Saved entries:
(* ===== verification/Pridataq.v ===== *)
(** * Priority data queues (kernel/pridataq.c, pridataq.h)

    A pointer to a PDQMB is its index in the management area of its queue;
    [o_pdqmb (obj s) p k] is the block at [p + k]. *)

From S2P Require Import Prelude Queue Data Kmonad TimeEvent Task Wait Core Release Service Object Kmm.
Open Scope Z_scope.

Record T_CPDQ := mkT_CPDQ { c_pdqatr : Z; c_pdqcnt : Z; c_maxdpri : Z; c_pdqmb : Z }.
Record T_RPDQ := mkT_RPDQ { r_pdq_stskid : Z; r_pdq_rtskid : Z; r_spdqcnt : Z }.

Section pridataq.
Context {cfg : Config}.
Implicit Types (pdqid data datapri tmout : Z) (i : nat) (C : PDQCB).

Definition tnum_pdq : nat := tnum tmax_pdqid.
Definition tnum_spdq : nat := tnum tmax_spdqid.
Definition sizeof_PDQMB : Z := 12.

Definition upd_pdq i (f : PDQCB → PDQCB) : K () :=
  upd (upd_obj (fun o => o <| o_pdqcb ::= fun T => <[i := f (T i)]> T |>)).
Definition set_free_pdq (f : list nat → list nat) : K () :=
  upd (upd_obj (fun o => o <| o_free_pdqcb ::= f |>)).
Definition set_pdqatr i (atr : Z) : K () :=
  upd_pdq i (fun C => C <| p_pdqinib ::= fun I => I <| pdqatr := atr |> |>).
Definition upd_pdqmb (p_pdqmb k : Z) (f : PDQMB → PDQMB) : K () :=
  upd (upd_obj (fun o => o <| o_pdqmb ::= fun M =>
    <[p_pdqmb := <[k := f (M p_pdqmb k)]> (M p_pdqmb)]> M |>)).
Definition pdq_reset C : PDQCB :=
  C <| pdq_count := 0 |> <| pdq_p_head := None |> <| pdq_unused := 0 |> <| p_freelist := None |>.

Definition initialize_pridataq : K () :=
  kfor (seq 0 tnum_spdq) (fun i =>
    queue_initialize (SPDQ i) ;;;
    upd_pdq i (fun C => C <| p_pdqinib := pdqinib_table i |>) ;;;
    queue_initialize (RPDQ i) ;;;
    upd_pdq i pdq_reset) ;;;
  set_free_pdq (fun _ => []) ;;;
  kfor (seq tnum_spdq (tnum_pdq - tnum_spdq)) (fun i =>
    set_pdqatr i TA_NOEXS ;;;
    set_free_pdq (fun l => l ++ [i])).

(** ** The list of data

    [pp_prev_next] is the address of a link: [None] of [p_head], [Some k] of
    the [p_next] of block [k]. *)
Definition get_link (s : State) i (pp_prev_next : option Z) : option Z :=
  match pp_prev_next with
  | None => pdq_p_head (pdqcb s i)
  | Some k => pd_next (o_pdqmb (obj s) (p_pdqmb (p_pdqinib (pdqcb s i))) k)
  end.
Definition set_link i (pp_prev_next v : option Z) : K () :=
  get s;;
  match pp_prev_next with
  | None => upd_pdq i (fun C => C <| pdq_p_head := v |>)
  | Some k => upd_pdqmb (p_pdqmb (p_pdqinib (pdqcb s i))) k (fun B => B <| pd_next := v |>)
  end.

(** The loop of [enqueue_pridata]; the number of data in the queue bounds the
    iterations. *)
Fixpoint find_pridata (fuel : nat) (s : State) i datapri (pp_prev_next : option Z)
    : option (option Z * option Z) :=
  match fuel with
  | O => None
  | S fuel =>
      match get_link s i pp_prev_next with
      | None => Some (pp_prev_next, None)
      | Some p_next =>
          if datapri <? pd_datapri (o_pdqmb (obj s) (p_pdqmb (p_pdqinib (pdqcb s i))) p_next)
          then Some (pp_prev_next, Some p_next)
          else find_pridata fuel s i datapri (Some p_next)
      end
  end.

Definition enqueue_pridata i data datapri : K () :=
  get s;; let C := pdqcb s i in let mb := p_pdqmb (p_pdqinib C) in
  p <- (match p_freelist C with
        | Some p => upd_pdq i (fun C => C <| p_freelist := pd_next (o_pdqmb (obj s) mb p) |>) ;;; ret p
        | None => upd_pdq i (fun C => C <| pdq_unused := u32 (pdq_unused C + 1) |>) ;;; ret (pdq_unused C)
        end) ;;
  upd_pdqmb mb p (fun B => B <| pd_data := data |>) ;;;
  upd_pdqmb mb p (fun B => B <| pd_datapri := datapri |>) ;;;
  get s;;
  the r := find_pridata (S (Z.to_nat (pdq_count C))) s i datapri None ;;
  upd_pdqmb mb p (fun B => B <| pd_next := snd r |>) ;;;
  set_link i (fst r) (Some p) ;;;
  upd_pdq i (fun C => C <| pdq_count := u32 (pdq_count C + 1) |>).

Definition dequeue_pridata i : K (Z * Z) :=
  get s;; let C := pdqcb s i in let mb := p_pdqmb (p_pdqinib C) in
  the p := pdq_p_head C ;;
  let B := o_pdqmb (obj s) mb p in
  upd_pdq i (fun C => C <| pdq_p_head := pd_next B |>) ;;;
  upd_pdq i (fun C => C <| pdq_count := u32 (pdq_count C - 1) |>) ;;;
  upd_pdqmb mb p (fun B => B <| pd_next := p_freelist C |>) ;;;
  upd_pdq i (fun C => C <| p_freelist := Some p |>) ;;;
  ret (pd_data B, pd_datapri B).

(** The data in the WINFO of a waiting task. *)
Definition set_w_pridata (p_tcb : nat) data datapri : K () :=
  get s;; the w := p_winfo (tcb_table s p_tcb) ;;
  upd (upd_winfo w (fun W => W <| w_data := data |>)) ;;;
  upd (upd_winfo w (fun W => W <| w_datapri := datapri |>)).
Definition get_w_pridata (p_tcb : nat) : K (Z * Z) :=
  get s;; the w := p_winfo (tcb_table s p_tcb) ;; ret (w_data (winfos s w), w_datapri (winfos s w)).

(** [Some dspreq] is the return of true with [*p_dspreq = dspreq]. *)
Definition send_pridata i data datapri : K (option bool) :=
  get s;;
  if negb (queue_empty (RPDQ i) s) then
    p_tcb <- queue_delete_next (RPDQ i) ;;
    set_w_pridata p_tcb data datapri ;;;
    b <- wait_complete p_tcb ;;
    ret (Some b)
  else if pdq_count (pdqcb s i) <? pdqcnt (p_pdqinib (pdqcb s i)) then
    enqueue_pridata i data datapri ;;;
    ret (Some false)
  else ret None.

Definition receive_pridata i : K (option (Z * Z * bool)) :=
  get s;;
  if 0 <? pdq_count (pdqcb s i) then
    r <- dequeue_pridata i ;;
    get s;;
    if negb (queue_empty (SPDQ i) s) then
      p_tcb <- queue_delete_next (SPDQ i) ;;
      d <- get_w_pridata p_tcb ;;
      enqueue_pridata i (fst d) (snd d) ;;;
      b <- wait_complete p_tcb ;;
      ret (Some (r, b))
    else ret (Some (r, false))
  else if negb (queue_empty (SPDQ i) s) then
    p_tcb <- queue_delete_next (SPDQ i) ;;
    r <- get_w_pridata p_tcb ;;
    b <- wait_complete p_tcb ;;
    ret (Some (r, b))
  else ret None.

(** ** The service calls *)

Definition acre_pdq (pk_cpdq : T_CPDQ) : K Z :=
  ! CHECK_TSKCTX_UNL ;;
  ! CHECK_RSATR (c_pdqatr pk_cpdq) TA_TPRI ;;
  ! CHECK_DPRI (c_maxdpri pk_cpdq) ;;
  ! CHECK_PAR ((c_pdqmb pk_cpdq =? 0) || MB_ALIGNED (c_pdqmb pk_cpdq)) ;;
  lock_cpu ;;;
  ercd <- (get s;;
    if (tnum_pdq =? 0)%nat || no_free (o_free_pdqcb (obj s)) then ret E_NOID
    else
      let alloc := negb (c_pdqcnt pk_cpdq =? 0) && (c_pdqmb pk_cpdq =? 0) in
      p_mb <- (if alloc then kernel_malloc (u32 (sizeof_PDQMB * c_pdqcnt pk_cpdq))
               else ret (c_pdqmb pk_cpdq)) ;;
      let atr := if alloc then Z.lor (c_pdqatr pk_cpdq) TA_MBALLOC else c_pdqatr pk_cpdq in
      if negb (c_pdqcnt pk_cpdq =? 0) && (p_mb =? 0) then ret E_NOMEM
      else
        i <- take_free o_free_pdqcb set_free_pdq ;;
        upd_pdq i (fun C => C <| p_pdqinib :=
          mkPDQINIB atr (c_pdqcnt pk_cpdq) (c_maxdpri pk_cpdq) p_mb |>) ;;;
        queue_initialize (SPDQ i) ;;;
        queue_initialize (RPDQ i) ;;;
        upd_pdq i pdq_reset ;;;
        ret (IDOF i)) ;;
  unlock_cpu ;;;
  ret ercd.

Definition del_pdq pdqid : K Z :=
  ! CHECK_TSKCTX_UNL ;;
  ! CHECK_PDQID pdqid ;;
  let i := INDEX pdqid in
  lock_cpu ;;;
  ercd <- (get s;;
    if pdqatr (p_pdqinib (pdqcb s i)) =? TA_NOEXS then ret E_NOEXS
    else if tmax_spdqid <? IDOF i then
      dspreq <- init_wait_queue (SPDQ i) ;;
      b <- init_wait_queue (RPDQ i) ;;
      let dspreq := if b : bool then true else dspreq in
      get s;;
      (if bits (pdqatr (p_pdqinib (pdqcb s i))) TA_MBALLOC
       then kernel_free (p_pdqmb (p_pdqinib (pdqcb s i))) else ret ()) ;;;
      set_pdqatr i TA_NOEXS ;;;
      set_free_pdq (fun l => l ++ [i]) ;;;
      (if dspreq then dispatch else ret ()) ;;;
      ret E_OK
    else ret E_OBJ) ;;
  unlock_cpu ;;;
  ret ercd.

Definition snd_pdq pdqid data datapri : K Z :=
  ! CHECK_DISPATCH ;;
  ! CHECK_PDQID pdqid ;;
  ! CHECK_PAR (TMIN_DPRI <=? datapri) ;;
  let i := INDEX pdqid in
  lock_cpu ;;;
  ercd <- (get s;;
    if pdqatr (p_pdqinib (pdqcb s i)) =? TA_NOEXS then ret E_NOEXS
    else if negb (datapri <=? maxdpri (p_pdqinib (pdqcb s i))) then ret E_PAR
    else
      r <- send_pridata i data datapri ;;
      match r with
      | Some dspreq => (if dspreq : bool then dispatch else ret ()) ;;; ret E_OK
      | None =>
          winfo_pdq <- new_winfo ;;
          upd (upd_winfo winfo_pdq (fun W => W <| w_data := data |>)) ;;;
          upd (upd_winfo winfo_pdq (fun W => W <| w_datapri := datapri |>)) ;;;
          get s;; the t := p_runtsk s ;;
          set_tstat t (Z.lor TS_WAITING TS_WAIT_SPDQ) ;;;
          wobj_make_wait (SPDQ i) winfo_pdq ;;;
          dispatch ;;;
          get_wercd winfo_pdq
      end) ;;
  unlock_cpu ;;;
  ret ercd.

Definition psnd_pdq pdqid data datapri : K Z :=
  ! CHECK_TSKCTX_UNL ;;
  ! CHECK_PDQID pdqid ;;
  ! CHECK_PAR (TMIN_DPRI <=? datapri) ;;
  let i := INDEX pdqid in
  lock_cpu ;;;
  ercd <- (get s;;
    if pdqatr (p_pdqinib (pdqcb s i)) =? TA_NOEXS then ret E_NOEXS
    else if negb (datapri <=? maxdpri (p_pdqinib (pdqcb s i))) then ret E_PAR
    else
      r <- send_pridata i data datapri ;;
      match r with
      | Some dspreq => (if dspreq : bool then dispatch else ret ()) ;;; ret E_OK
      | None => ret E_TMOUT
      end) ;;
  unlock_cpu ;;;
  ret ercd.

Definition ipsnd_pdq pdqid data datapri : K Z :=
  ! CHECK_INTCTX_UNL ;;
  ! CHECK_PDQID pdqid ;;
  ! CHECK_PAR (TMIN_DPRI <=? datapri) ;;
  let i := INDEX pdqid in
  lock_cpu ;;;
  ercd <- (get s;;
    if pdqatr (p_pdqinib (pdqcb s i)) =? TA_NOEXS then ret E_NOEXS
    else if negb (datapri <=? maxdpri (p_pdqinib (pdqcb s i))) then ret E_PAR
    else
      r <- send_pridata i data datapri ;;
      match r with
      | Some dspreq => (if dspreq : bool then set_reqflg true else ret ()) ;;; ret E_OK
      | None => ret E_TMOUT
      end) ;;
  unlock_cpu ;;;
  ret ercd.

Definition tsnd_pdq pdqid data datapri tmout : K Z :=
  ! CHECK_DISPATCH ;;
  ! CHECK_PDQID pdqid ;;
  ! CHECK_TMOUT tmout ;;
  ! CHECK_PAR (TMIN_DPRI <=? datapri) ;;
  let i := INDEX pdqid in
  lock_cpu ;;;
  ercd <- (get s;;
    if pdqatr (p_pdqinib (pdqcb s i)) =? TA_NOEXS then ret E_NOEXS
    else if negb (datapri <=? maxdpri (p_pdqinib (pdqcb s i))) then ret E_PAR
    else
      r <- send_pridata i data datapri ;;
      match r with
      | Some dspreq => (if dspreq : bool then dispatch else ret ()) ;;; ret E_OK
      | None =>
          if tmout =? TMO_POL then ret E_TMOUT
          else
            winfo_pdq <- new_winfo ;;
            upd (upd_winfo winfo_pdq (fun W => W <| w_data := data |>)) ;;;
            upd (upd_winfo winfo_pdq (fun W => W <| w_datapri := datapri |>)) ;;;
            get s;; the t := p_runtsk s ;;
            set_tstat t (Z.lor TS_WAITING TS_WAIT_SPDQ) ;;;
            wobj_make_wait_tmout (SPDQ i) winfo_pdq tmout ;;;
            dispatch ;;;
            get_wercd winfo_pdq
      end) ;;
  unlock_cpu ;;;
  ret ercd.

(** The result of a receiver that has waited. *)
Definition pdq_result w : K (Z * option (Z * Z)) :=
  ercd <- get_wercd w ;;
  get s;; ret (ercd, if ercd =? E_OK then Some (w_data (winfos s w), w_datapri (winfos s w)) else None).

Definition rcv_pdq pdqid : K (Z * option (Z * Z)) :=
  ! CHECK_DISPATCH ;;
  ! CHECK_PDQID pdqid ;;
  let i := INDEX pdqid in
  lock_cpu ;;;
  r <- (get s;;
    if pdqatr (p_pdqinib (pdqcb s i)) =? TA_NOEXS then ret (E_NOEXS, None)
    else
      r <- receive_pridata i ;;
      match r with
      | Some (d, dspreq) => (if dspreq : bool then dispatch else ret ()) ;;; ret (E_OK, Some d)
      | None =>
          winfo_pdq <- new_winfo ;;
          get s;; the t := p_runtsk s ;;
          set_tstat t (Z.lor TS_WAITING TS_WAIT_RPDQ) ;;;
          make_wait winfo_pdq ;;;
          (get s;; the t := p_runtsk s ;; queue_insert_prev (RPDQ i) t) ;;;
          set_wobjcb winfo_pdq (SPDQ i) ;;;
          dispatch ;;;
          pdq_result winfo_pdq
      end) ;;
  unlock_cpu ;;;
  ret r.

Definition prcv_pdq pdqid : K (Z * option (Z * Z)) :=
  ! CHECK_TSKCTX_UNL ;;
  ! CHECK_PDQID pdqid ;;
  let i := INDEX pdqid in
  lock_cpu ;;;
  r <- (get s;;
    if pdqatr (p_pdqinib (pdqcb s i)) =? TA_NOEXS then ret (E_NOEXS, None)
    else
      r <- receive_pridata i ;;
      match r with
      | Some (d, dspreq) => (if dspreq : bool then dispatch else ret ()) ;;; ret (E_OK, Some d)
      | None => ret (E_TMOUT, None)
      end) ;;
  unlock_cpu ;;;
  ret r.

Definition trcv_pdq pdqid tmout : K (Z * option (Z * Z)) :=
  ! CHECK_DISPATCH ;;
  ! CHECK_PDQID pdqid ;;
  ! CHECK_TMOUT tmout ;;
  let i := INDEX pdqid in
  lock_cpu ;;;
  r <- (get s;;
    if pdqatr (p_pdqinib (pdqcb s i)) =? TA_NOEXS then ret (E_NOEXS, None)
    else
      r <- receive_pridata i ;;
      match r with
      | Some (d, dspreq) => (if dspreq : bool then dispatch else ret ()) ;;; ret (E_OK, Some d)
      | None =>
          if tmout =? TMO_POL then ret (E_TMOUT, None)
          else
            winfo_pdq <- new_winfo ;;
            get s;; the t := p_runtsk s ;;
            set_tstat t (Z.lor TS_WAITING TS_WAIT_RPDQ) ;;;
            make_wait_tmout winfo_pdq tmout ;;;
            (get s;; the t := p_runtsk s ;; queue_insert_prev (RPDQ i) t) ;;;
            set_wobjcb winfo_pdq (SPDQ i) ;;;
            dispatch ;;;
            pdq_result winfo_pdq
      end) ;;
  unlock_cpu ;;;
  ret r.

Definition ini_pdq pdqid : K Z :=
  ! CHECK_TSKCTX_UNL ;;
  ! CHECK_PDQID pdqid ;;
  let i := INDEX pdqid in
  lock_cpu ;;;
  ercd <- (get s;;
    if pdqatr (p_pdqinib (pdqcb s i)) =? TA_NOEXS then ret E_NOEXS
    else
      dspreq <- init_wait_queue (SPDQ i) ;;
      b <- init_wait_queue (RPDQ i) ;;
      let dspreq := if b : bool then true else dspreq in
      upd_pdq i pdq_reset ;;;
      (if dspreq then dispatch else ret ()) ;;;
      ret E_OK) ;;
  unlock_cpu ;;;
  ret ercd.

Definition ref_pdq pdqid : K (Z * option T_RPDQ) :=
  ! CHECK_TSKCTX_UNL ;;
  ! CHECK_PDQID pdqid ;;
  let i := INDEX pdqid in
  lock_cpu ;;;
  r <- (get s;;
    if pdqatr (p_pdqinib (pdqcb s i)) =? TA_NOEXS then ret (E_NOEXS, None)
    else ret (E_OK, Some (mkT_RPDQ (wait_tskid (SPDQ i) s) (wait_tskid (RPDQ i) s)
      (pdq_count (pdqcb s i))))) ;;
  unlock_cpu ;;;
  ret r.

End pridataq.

Instructions to follow:
Take every line above carrying "Record" and return it.

Response to this exercise:
Record T_CPDQ := mkT_CPDQ { c_pdqatr : Z; c_pdqcnt : Z; c_maxdpri : Z; c_pdqmb : Z }.
Record T_RPDQ := mkT_RPDQ { r_pdq_stskid : Z; r_pdq_rtskid : Z; r_spdqcnt : Z }.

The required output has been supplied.